I know she has helped me in a million different ways during all of this. And, she has been there when I needed her. I really needed her this week with this and she bailed at the last minute.
So, I am angry and I feel guilty for feeling angry. Sums it up.
"You know, it's times like these when I realize what a superhero I am." Tony Stark/Iron Man
“Focus on what you can do, then do it with all your heart.” Lois Wilson
And, there's always this one-up thing with the analysis. We know what you need to do. WE know best and YOU have issues to deal with and face and THIS is what YOU SHOULD DO.
"You know, it's times like these when I realize what a superhero I am." Tony Stark/Iron Man
“Focus on what you can do, then do it with all your heart.” Lois Wilson
I hear ya GM. But, this is the guy who abused us, physically and verbally, for years and years. He cheated on her twice, that we know of. She has been living on her own for a year now and is seeing someone else.
She has been putting the pressure on me to get the divorce and detach and let Smokey go, while she still receives an allowance to live off from stepdad.
She can't understand why we don't want anything to do with stepdad who is violent and creepy.
"You know, it's times like these when I realize what a superhero I am." Tony Stark/Iron Man
“Focus on what you can do, then do it with all your heart.” Lois Wilson
Heather, I'm glad to see that you accomplished a lot yesterday. It should make you feel good that you can see some of your hard work and how it turned out. I see you reserved a truck for today and that's great. You relied on yourself to get this done.
As for your mother going out w/your stepdad, that's her business and you shouldn't be angry about it. Maybe she forgot about the trip to pick your daughter up today. We all have lapses of memory from time to time and it's something we have to learn to get over and accept that we can't always be first w/others. You are angry because she didn't put you first and come to your rescue once again.
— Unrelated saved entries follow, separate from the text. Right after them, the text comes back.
(** A synchronisation is queued only when it can do its work: for a sender
    of the app that was named, is the default or is the only one, through the
    enabled connector of the channel and with a verified credential, all of the
    member's tenant.  Every other request leaves the store as it was. *)
Theorem sync_is_wired appId body w :
  let run := sync env member appId body w in
  (run.2 = w ∧ ∀ id, run.1 ≠ Ok id)
  ∨ ∃ q s c l, senderQuerySchema (or_empty body) = Some q ∧ run.1 = Ok (sd_id s)
      ∧ can_sync appId w s c ∧ chosen appId w (opt_str (prop q "sender_id")) s
      ∧ run.2 = set_audit l (set_queue (queue w ++ [sync_message appId s c]) w).
Proof.
  cbv zeta. destruct (sync env member appId body w) as [[id|e] w'] eqn:E; unfold sync in E; cbn [fst snd].
  - right. apply bind_ok in E as (u&w1&[-> _]%permitted_ok&E). apply bind_ok in E as (u1&w1&[-> _]%assertApp_ok&E).
    apply bind_ok in E as (q&w1&[Hq ->]%parse_ok&E). apply bind_ok in E as (s&w1&(->&Hin&Hten&Happ&Hch)%pickSender_ok&E).
    apply bind_ok in E as (c&w1&[-> Hw]%assertWired_ok&E). apply bind_ok in E as (u2&w2&->%publish_ok&E).
    apply bind_ok in E as (u3&w3&[l ->]%recordAs_ok&[= <- <-]). exists q, s, c, l. split_and!; try done. by apply Hw.
  - left. split; [|done]. destruct (readonly_sync appId None) as [_ HrW].
    apply bind_throw_inv in E as [E|(u&w1&[-> _]%permitted_ok&E)]; [pose proof (readonly_permitted member journeys_write w) as Hr; by rewrite E in Hr|].
    apply bind_throw_inv in E as [E|(u1&w1&[-> _]%assertApp_ok&E)]; [pose proof (readonly_assertApp member appId w) as Hr; by rewrite E in Hr|].
    apply bind_throw_inv in E as [(_&_&->)%some_or_throw_throw|(q&w1&[_ ->]%parse_ok&E)]; [done|].
    apply bind_throw_inv in E as [E|(s&w1&(->&_)%pickSender_ok&E)].
    { destruct (readonly_sync appId (opt_str (prop q "sender_id"))) as [Hr _]. specialize (Hr w). by rewrite E in Hr. }
    apply bind_throw_inv in E as [E|(c&w1&[-> _]%assertWired_ok&E)]; [specialize (HrW w); by rewrite E in HrW|].
    apply bind_throw_inv in E as [E%publish_throw|(u2&w2&_&E)]; [done|]. by apply bind_throw_inv in E as [E|(u3&w3&_&E)].
Qed.
End Sync.

(** ** A concrete history *)

Module SenderDemo.
Definition env (id : string) : Env :=
  mkEnv (λ _, id) "k" Z.of_nat 0 0 (λ _, "t") (λ _, None) (mkEntropy [] [] []) (Ok []) (λ _ _, true) None None false.
Definition editor : SessionMember := mkSessionMember "m" "t1" "e@x" "E" "editor" false false.
Definition world : World := mkWorld [mkAppRow "a1" "t1" "UTC" JNull JNull] [] [] [] [] [] [] [] [] [] [] [] [] [].
Definition body (key : string) : jsval := JObj [("sender_key", JStr key); ("is_default", JBool true)].
Definition history : list SenderRequest := [Create (env "s1") editor "a1" (body "k1"); Create (env "s2") editor "a1" (body "k2")].
Definition last : SenderRequest := Update (env "x") editor "a1" "s1" (JObj [("is_default", JBool true)]).
End SenderDemo.

Lemma one_default_sender_witness : ∃ row w',
  serve_sender (fold_left (λ w r, (serve_sender w r).2) SenderDemo.history SenderDemo.world)
    SenderDemo.last = (Some row, w')
  ∧ sd_id row = "s1" ∧ map sd_is_default (senders w') = [true; false] ∧ senders_ok (senders w').
Proof.
  destruct (serve_sender (fold_left (λ w r, (serve_sender w r).2) SenderDemo.history SenderDemo.world)
    SenderDemo.last) as [[row|] w'] eqn:E; [|vm_compute in E; discriminate E].
  exists row, w'. split; [reflexivity|].
  pose proof (proj1 (one_default_sender SenderDemo.world SenderDemo.history SenderDemo.last row w' eq_refl E)) as Hok.
  vm_compute in E. injection E as <- <-. split; [reflexivity|]. split; [reflexivity|exact Hok].
Defined.
Lemma body_prop k : prop body k =
  if String.eqb k "kind" then JStr "alimtalk" else if String.eqb k "connector_id" then JStr conn
  else if String.eqb k "extra" then JObj (text_object (extra plan))
  else match last_value (slotted k) fields with Some v => JStr v | None => JUndef end.
Proof.
  unfold credentialBody. change (prop (JObj ?l) k) with (default JUndef (JMap.get l k)). cbn [app]. rewrite !JMap.get_cons.
  rewrite !(String.eqb_sym _ k). destruct (String.eqb k "kind"); [done|]. destruct (String.eqb k "connector_id"); [done|].
  destruct (String.eqb k "extra"); [done|]. rewrite get_text_object. unfold planCredential. cbn [credential].
  rewrite plan_credential. cbn [credential]. change (JMap.get [] k) with (@None string). fold (last_value (slotted k) fields).
  by destruct (last_value _ _).
Qed.

Lemma body_kind : prop body "kind" = JStr "alimtalk".
Proof. by rewrite body_prop. Qed.
Lemma body_connector : prop body "connector_id" = JStr conn.
Proof. by rewrite body_prop. Qed.
Lemma body_extra : prop body "extra" = JObj (text_object (extra plan)).
Proof. by rewrite body_prop. Qed.

Lemma slot_accepted k c : In k CREDENTIAL_SLOTS → fits plan = true → (∀ v, slot_fits k v = true → c v = true) →
  s_optional (s_check (string_check c)) (prop body k) = Some (prop body k).
Proof.
  intros Hk Hf Hc. rewrite body_prop.
  assert (String.eqb k "kind" = false ∧ String.eqb k "connector_id" = false ∧ String.eqb k "extra" = false) as (->&->&->)
    by (by destruct Hk as [<-|[<-|[<-|[<-|[]]]]]).
  destruct (last_value (slotted k) fields) as [v|] eqn:E; [|done]. cbn [s_optional]. unfold s_check. cbn [string_check].
  rewrite Hc; [done|]. unfold fits in Hf. apply andb_true_iff in Hf as [_ Hf].
  assert (In (k, v) (credential plan)) as Hin.
  { apply JMap.get_In. unfold planCredential. cbn [credential]. rewrite plan_credential. exact E. }
  rewrite forallb_forall in Hf. exact (Hf _ Hin).
Qed.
Why get angry w/your mother calling your sister? Weren't you going to do the same thing and analyze the conversation as well? You and your mother, both, need to leave your sister out of your arguments if she's not part of the equation. Both of you need to sit down, like adults, and face the issues and resolve them together.
Your mother has a life of her own and yes, she should put herself first and do what makes her happy. You left the nest a long time ago and now have to learn to live independently and not rely so heavily on her to bail you out whenever you hit a brick wall. Your mother has been there for you a number of times over the last year and it's time to start thinking about how you can begin relying on yourself and when you do need help on those rare occasions, she might be more apt to help and change her plans, etc. for you.
You need to find something to take that anger out on and then sit down and think about it...you are a grown woman who is intelligent and should be able to handle such things as getting your daughter to and from school. I realize it's an expense that you hadn't planned on, but your mother would have paid for doing it for you, i.e., gas and mileage being racked up on her vehicle.
You may get angry w/me, but I think once you've calmed down, you should apologize to your mother and have a civil chat about what transpired.
Travel safely today and please remember...you only have one mother in this world.
Sit quietly, the answers will reveal themselves when you least expect them to. The past is gone, the present is a gift and you need to focus on today, allow the future to reveal itself when it is ready.